Professor Andrew Tutt, Global Chair of the OlympiA Phase III trial said, “today’s approval of olaparib is great news for patients with a specific inherited form of breast cancer.”
“OlympiA has shown that identifying a BRCA1/2 mutation in women with high risk disease opens the additional option of eligibility for olaparib treatment, which reduces the risk of recurrence and improves survival for these breast cancer patients.”
The trial results showed that Lynparza has statistical improvements in the treatment of early breast cancer with improvements in invasive disease-free survival, reduced risk of invasive breast cancer recurrences, second cancers or death by 42% as opposed to a placebo.
The drug also showed improvements in the stats for overall survival and reduced the risk of death by 32% versus placebo.

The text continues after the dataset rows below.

Lemma recRef_unmount_if (h : home) :
  recRef (if isMounted h then unmount h else h) = recRef h.
Proof. by destruct (isMounted h). Qed.

Lemma recRef_rerender (q : page) : recRef (phome (rerender q)) = recRef (phome q).
Proof.
  unfold rerender. destruct (shown q); [|done].
  destruct (view_of _ _); [done|apply recRef_unmount_if].
Qed.

(** Only showing Home on a browser with a recogniser runs its effect. *)
Lemma page_step_mounts (p p' : page) (ev : page_event) :
  page_step p ev = Some p' -> recRef (phome p') = true ->
  recRef (phome p) = true \/ recognition_available br = true.
Proof.
  intros Hs Hf. destruct (recRef (phome p)) eqn:E; [by left|right].
  destruct ev as [r| |e|c|r]; cbn [page_step] in Hs.
  - destruct (fetching p); [|done]. injection Hs as <-. rewrite recRef_rerender in Hf.
    simpl in Hf. congruence.
  - rewrite E in Hs. destruct (false || crashed p || negb (bool_decide (routes p = []))); [done|].
    destruct (view_of _ _); [destruct (recognition_available br) eqn:Eb|]; [done|..];
      injection Hs as <-; simpl in Hf; congruence.
  - destruct (step (phome p) e) as [h|] eqn:Es; [|by destruct e].
    assert (Some (rerender (set_phome h p)) = Some p' /\ forall u, e <> EvMount u) as [Hs' Hne]
      by (destruct e; done).
    injection Hs' as <-. rewrite recRef_rerender in Hf. simpl in Hf.
    destruct (step_keeps_profile _ _ _ Es Hne) as [_ Er]. congruence.
  - unfold shown in Hs. by rewrite E in Hs.
  - destruct (logouts p); [done|]. destruct (handleLogOut r (pctx p)) as [c [route|]];
      injection Hs as <-; [unfold navigate in Hf; simpl in Hf; rewrite recRef_unmount_if in Hf
                          |rewrite recRef_rerender in Hf; simpl in Hf]; congruence.
Qed.

(** ** Theorems *)

(** The page refines Home's loop: in every reachable state of the
    whole page (provider, Home, menu, logout and navigation), Home's state
    is a reachable state of its own event loop, so every invariant proved
    of the loop holds on the page. *)
Theorem page_refines_home (vs : list voice) (p : page) :
  page_reachable vs p -> reachable vs (phome p).
Proof. apply page_reachable_home. Qed.

(** C22: capture never starts without a profile: whenever the recogniser
    is live, Home's effect ran and captured a profile, because the first
    render dereferences [userData] (line 161) and throws before any effect
    runs when it is [null]. *)
Theorem page_capture_needs_profile (vs : list voice) (p : page) :
  page_reachable vs p -> cap_live (rec (phome p)) = true ->
  recRef (phome p) = true /\ exists u, h_user (phome p) = Some u.
Proof.
  intros Hp Hl.
  pose proof (live_mounted _ (reachable_inv _ _ (page_reachable_home vs p Hp)) Hl) as Hm.
  split; [exact Hm|]. destruct (h_user (phome p)) as [u|] eqn:E; [by exists u|].
  by destruct (page_reachable_profile vs p Hp Hm).
Qed.

(** C23: logging out from the page that shows Home: when the server
    answers, the profile is cleared, the page navigates to ["/signin"] and
    Home is unmounted; when the request fails, the profile is cleared and
    nothing navigates, so Home re-renders with [userData = null], the render
    throws and the tree is torn down. *)
Theorem logout_outcome (p : page) :
  shown p = true -> 0 < logouts p ->
  (exists p', page_step p (PLogOutDone (HttpOk tt)) = Some p' /\
     userData (pctx p') = None /\ routes p' = routes p ++ ["/signin"] /\
     crashed p' = false /\ isMounted (phome p') = false) /\
  (exists p', page_step p (PLogOutDone HttpErr) = Some p' /\
     userData (pctx p') = None /\ routes p' = routes p /\
     crashed p' = true /\ isMounted (phome p') = false).
Proof.
  intros Hsh Hl. destruct (shown_spec p Hsh) as (Hr & Hm & Hc). unfold page_step.
  destruct (logouts p) as [|n]; [lia|]. simpl.
  split; eexists; (split; [reflexivity|]); unfold navigate, rerender, crash, shown; simpl;
    rewrite ?Hr, ?Hm, ?Hc; simpl; rewrite ?Hm; done.
Qed.

(** C30: the page's start: the provider's fetch settles, then the router
    shows Home. With a profile and a browser that has a recogniser, Home
    renders, its effect runs with that profile, the greeting with its name
    is queued and the first start is armed 1000 ms later. With a profile
    but no recogniser, the render succeeds and the effect throws at line
    83, before the ref, the timer and the greeting, and the tree is torn
    down. Without a profile (the request failed or returned [null]), the
    first render throws before any effect. *)
Theorem page_startup (vs : list voice) (r : http_result (option user)) :
  exists p, page_run (init_page vs) [PUserFetched r; PShowHome] = Some p /\
  match r with
  | HttpOk (Some u) =>
      if recognition_available br then
        crashed p = false /\ shown p = true /\ h_user (phome p) = Some u /\
        queue (h_synth (phome p)) = [(greeting u, false)] /\ timers (phome p) = [1000]
      else
        crashed p = true /\ recRef (phome p) = false /\ timers (phome p) = [] /\
        queue (h_synth (phome p)) = []
  | _ =>
      crashed p = true /\ recRef (phome p) = false /\ timers (phome p) = [] /\
      queue (h_synth (phome p)) = []
  end.
Proof.
  destruct r as [[u|]|]; [|eexists; (split; [reflexivity|]); split_and!; reflexivity..].
  cbn. destruct (recognition_available br); eexists; (split; [reflexivity|]); split_and!; reflexivity.
Qed.

(** C18: on a browser with neither [SpeechRecognition] nor
    [webkitSpeechRecognition], nothing of the voice loop ever happens: in
    every reachable state of the page Home's effect has not run (it throws
    at line 83 before setting the ref), so the recogniser never starts, no
    restart is armed, the greeting (line 137, after the throw) is never
    queued and no request is sent. *)
Theorem page_no_recognition (vs : list voice) (p : page) :
  recognition_available br = false -> page_reachable vs p ->
  recRef (phome p) = false /\ cap_live (rec (phome p)) = false /\ timers (phome p) = [] /\
  queue (h_synth (phome p)) = [] /\ requests (phome p) = [].
Proof.
  intros Hb Hp.
  assert (recRef (phome p) = false) as Ef.
  { induction Hp as [|p ev p' Hp IH Hs]; [done|].
    destruct (recRef (phome p')) eqn:E; [|done].
    destruct (page_step_mounts p p' ev Hs E) as [H|H]; congruence. }
  pose proof (page_reachable_home vs p Hp) as Hr.
  destruct (inv_premount _ (reachable_inv _ _ Hr) Ef) as (Ec & _ & _ & _ & Eq).
  destruct (reachable_premount_quiet _ _ Hr Ef) as (Et & Es & _).
  split_and!; try assumption. rewrite Ec. apply cap_init_idle.
Qed.

End PageModel.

“Lynparza reduces the risk of disease recurrence in these high-risk patients and now new data confirm it also significantly extends patients’ lives versus placebo,” said Dave Fredrickson, Executive Vice President, Oncology Business Unit, AstraZeneca.
Breast Cancer Treatment
Breast cancer is a biologically diverse tumour where an array of factors play a role in their unique development.
BRCA1 and BRCA2 are genes which make protein and repair DNA damage. If the BRCA genes changed in any way, the protein production is altered resulting in DNA damage remaining and cells becoming unstable.
Around 2.3m patients were diagnosed with breast cancer in 2020 with 91% diagnosed at an early stage in the US and 5-10% found the BRCA mutations.
More about Lynparza
Lynparza (olaparib) is a PARP inhibitor and a pioneer in the treatment to block DNA damage response in cells or tumours harbouring a deficiency in homologous recombination repair, for patients with mutations in BRCA1 or BRCA2.
FDA approved diagnostic tests will select patients to be treated by Lynparza.
The approval of the drug begins in the US and extends to EU, Japan and many other countries with patients with the BRCA gene provided they’ve been treated with chemotherapy as suggested by OlympiAD Phase III trial.
Following the approval of Lynparza in the US, AstraZeneca will collect a ‘regulatory milestone payment’ of $175 million from MSD, which will be recorded as Collaboration Revenue in Q1 of 2022.